Cook down until the skins and solids are really mush, stirring occasionally to prevent burning or sticking. I started mine on high in the crockpot, and after maybe an hour, turned it to low for 2 or so hours more. Strain the pulp through some cheesecloth or butter muslin. Let it drip, overnight if necessary; don't force it, or you will have cloudy pectin which will make your jelly cloudy.

How much pectin to use in a jelly or jam recipe depends on the strength of the pectin you just made. Once the pectin is strained and cooled, you can easily test the strength. Pour some rubbing alcohol in a small container, and drop in a teaspoon of the cooled liquid pectin. If it coagulates into a jelly-like mass that can be pulled out intact with a fork, it is strong enough to jell perfectly. If none can be picked up with a fork, you need to cook it down more. If it just some of it can be picked up by the fork, it will still jell, but loosely. Pectin strength depends on how juicy your apples were, how ripe, and how much water you added.

The test mix of rubbing alcohol and pectin is POISONOUS... do not add it back to the pot, or leave it where a child might drink it!!

After all mine was strained and tested (poor jell), I put it back in the crockpot and cooked it down by maybe 1/4, and tested again. (My photo of the jelled blob was too out-of-focus to use. I have mentioned before I'm not a photographer!)

Pour the hot liquid pectin in sterile canning jars, add lids and rings, and place in a boiling water bath for 10 minutes. Remove from water bath and allow to cool. (You could also put it in small plastic containers and freeze.)  Remove rings and wash the jars in warm soapy water. I never store home canned foods with the rings on them. It's easier to see a failed seal if the rings have been removed before storing. The canned pectin will keep for several months on a cool, dark shelf in the pantry.

It's really rosy colored, but not in the photo. Sorry.
To use the apple pectin:
When using homemade pectin, you can't just follow the proportions of fruit and sugar found on the chart in a Sure-Jell package; you have to understand something about what makes pectin jell. Basically, there are two factors: the amount of sugar, and the amount of pectin. Too little of either one, and you end up with syrup. It is possible to compensate for less sugar with more pectin, or the other way around... but you can't stray from the recommended ratios very much.

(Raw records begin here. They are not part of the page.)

(** "The first of the recognized input field names, defaulting to the empty
    string if none is present." *)
Fixpoint first_present (names : list string) (input : value) : value :=
  match names with
  | [] => VStr ""
  | name :: others =>
      match present input name with
      | Some x => x
      | None => first_present others input
      end
  end.

(** Every recognized field that the input has carries a truthy value. *)
Definition usable (names : list string) (input : value) : Prop :=
  forall name x, In name names -> present input name = Some x -> Js.truthy x = true.




(** The events the specification gives a [tool-invocation] block. *)
Definition tool_events (block : value) : list event :=
  if Js.is_str (Js.prop block "name") "WebSearch"
  then [ESearch (first_present ["query"; "q"] (Js.prop block "input"))]
  else if Js.is_str (Js.prop block "name") "WebFetch"
  then [EFetch (first_present ["url"] (Js.prop block "input"))]
  else [].

(** "Ends with exactly one [done], and exactly one of [result]/[error]
    precedes it, or neither when there was no final-result message." *)
Definition one_verdict_then_done (evs : list event) (final_results : nat) : Prop :=
  exists before,
    evs = before ++ [EDone]
    /\ tally is_done before = 0
    /\ (tally is_verdict before = 1
        \/ (tally is_verdict before = 0 /\ final_results = 0)).

(** "Cancelled exactly once when the request reaches any terminal state",
    a client disconnect being one of them. *)
Definition cancelled_once_when_terminal (s : state) : Prop :=
  gone s = true \/ finished s = true ->
  timer s = false /\ tally is_clear (trace s) = 1.

(** A call of [res.write]. *)
Definition is_attempt (e : effect) : bool := is_write e || is_failure e.

(** "No further writes are produced after the first failed write." *)
Fixpoint no_write_after_failure (tr : list effect) : bool :=
  match tr with
  | [] => true
  | WriteFailed _ :: rest => negb (existsb is_attempt rest)
  | _ :: rest => no_write_after_failure rest
  end.

(** "Classification never raises." *)
Definition classification_total : Prop :=
  forall msg, raises msg = false.

(** "The fixed fallback string exactly when the error sequence is empty",
    for a failure whose errors are the strings [descriptions]. *)
Definition fallback_exactly_when_empty (descriptions : list string) : Prop :=
  error_message (map VStr descriptions) = VStr "Research encountered an error"
  <-> descriptions = [].

End Spec.

(** ** Requests, messages and schedules used as examples *)

Module Examples.
Import Relay.
Local Open Scope list_scope.

Definition request : value :=
  VObj [("favoriteMovies", VArr [VStr "Inception"])].


Definition search_block : value :=
  VObj [("type", VStr "tool_use"); ("name", VStr "WebSearch");
        ("input", VObj [("query", VStr "Inception reviews")])].

Definition short_query_block : value :=
  VObj [("type", VStr "tool_use"); ("name", VStr "WebSearch");
        ("input", VObj [("query", VStr ""); ("q", VStr "Memento")])].

Definition fetch_block : value :=
  VObj [("type", VStr "tool_use"); ("name", VStr "WebFetch");
        ("input", VObj [("url", VStr "https://www.rogerebert.com/")])].

Definition text_block : value :=
  VObj [("type", VStr "text"); ("text", VStr "  Looking at the reviews. ")].

(** A text of [n] letters. *)
Fixpoint filler (n : nat) : string :=
  match n with
  | 0 => ""
  | S k => String "a" (filler k)
  end.

Definition long_text_block (n : nat) : value :=
  VObj [("type", VStr "text"); ("text", VStr (" " ++ filler n ++ " "))].

Definition numeric_text_block : value :=
  VObj [("type", VStr "text"); ("text", VNum 42)].

Definition turn (blocks : list value) : value :=
  VObj [("type", VStr "assistant"); ("message", VObj [("content", VArr blocks)])].

Definition success : value :=
  VObj [("type", VStr "result"); ("subtype", VStr "success");
        ("result", VStr "Try Memento and Primer.")].

Definition failure (errors : value) : value :=
  VObj [("type", VStr "result"); ("subtype", VStr "error_during_execution");
        ("errors", errors)].

Definition boom : value := VObj [("message", VStr "boom")].

End Examples.

(** ** What the loop can and cannot observe *)

Module Views.
Import Relay Trace Shape Classifier Machine.
Local Open Scope list_scope.

(** The inputs the handler itself awaits: the import and the agent's
    generator, as opposed to the timer and the client. *)
Definition awaited (i : input) : bool :=
  match i with
  | Tick | Disconnect => false
  | _ => true
  end.

(** The calls of [runMovieAgent], with their arguments. *)
Definition calls (tr : list effect) : list (value * value) :=
  flat_map (fun e => match e with
                     | CallAgent favs prefs => [(favs, prefs)]
                     | _ => []
                     end) tr.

It is much easier to calculate how much homemade pectin to use if you will test the fruit or juice you have cooked for jam or jelly. (See here for a list of high, medium and low pectin fruits which will give you an idea of pectin that may be in your fruit.) It's just like testing your homemade pectin before you canned it. Put 1 tablespoon rubbing alcohol in a small container and add 1 teaspoon of the cooked fruit/juice. If it makes a jelled blob, your fruit is high in natural pectin.

If it doesn't make a blob, add 1 tablespoon homemade pectin per cup of your cooked fruit/juice, and test again, and if necessary, do it yet again until you get a jelled blob the consistency you want in your jam or jelly. Remember, the container with the rubbing alcohol is POISON, so do not add it back to the cooking jelly; dispose of it promptly and properly to avoid a hazard.

If the juice contains enough pectin, you will add from 3/4 - 1 cup sugar PER cup of juice. (Don't forget to figure in the amount of homemade pectin you added.) If the pectin tested slightly less than firm, use 2/3 - 3/4 cup sugar per cup of juice. (Too much sugar coupled with low pectin will make syrup.) You also need to add a bit of acid, like the juice from one lemon to help the jam/jelly set.

When you think that your fruit-pectin mixture is about right, mix in sugar with the cooked fruit. Stir constantly over high heat, especially with jam, to keep it from burning on the bottom of the pan. After the mixture comes to a full, rolling boil, let it boil for about a minute. If you don't leave it in a rolling boil for a full minute, it may not set. (It needs to reach a temp. of 220ºF to set at sea level...  that is the jell stage; adjust temp.higher if you are in the mountains; use a candy thermometer if you are unsure.) It will foam... and you can skim the foam before pouring into hot jars. I always add about a teaspoon of butter just as it begins to boil; it eliminates almost all the foam and doesn't affect the jelly.

Note: Some recipes suggest equal amounts of homemade pectin to the juice if the juice is low-pectin. I'd just test and keep adding pectin until I got it really close...

If you are unsure if you have enough pectin, cook your recipe longer, and test for jell with a dab on a frozen saucer, just as you do with natural high-pectin fruits without added pectin. (Testing and adjusting the pectin content before adding sugar seems easier to me.)


  1. Thank you for such a useful post! I love finding ways to make our own of things that are normally purchased.

  2. This site looks to have some useful items:

  3. Yes, he does have some good info. I asked to use something from there (with credit to him) about a month ago and he declined. Wants folks sent there directly.

  4. Ah, one of those types. I followed a link to the pemmican recipe there.

  5. His pemmican recipe is pretty straightforward. I just found one used for an expedition to Antarctica; it's not traditional. Instead it has many ingredients added, like powdered beef liver, dried smoked bacon... I think I'm going to try it!

  6. thanks for the information!

  7. Thanks for the great page. I dont want to use commercial pectin and knew apple pectin could be used in jam and jelly (Emeril). Didnt know how much to use though. I really didnt like the flavor of the jam when I did it without adding any pectin at all,too over cooked. I LOVE that you put in testing the pectin and juice before adding the sugar. Makes sence. Thanks to you I made some delicious jam. My niece (who is about to turn 3)cant stop eating it. YAY YAY YAY!!!